Report, as a single number, how many lines of the records contain the word "Lemma".

(Beginning of Entries provided)

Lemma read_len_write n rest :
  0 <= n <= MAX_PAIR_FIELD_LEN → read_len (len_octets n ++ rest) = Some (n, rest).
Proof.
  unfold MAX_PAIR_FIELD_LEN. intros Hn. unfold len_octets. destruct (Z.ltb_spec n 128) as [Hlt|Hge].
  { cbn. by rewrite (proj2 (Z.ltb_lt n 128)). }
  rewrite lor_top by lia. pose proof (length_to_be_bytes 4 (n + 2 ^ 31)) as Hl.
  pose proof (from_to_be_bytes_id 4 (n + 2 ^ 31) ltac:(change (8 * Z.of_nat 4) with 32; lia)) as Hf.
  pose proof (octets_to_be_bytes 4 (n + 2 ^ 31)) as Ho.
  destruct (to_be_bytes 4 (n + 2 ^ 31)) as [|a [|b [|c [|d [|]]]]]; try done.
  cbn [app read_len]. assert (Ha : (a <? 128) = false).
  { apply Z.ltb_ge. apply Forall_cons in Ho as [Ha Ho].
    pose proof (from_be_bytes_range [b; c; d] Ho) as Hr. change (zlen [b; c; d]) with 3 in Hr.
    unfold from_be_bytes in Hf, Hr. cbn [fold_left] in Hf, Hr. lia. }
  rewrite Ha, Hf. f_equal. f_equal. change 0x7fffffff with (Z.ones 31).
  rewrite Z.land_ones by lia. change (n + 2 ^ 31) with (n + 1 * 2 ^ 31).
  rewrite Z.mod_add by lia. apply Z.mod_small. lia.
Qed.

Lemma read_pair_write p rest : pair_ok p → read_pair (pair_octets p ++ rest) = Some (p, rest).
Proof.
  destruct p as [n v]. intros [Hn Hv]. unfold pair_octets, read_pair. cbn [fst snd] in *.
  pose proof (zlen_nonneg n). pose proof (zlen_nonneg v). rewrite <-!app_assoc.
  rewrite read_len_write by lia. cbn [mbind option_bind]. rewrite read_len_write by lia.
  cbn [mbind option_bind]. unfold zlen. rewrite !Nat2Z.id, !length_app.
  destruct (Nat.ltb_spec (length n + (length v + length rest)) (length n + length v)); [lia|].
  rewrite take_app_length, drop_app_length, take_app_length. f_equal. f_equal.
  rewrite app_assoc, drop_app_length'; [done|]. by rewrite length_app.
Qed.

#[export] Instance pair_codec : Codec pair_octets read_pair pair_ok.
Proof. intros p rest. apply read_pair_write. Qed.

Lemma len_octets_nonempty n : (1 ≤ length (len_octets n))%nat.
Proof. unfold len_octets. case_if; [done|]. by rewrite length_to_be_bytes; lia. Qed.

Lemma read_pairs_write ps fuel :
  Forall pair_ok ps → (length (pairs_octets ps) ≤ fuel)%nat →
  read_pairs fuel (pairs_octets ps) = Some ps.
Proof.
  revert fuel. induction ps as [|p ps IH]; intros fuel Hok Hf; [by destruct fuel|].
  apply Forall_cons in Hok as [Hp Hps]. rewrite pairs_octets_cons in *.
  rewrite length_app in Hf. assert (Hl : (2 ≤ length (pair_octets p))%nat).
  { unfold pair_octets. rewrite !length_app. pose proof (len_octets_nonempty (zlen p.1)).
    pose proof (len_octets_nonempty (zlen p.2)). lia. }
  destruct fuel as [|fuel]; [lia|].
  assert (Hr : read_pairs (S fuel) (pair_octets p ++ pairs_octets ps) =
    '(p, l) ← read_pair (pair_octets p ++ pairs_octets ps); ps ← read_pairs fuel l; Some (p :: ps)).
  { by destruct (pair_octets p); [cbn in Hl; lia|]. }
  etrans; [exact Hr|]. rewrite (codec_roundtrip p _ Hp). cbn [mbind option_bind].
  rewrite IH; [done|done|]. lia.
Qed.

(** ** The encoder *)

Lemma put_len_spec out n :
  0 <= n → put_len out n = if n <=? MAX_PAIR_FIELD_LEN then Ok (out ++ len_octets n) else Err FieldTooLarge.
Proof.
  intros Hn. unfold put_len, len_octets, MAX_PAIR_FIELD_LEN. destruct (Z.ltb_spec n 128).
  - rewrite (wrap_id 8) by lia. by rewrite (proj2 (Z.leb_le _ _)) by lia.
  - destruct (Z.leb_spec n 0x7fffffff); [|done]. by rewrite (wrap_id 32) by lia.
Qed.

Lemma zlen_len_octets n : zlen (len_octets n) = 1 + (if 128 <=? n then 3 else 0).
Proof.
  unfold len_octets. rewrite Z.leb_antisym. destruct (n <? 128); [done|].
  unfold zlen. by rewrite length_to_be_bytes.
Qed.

(End of Entries provided)
(Beginning of Entries provided)

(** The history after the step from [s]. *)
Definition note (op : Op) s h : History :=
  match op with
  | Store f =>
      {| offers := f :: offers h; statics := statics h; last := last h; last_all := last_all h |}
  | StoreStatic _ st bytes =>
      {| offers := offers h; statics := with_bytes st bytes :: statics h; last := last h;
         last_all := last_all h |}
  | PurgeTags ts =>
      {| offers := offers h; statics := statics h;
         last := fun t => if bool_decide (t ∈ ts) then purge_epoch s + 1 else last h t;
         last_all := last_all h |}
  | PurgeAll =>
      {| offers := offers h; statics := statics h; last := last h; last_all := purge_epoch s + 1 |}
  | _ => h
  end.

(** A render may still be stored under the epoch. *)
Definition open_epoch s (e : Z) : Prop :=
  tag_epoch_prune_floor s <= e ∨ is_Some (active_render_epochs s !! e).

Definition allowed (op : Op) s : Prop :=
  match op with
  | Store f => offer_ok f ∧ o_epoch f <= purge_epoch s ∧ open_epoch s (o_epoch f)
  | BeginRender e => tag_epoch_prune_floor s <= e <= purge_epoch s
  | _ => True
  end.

(End of Entries provided)

> Final answer:
6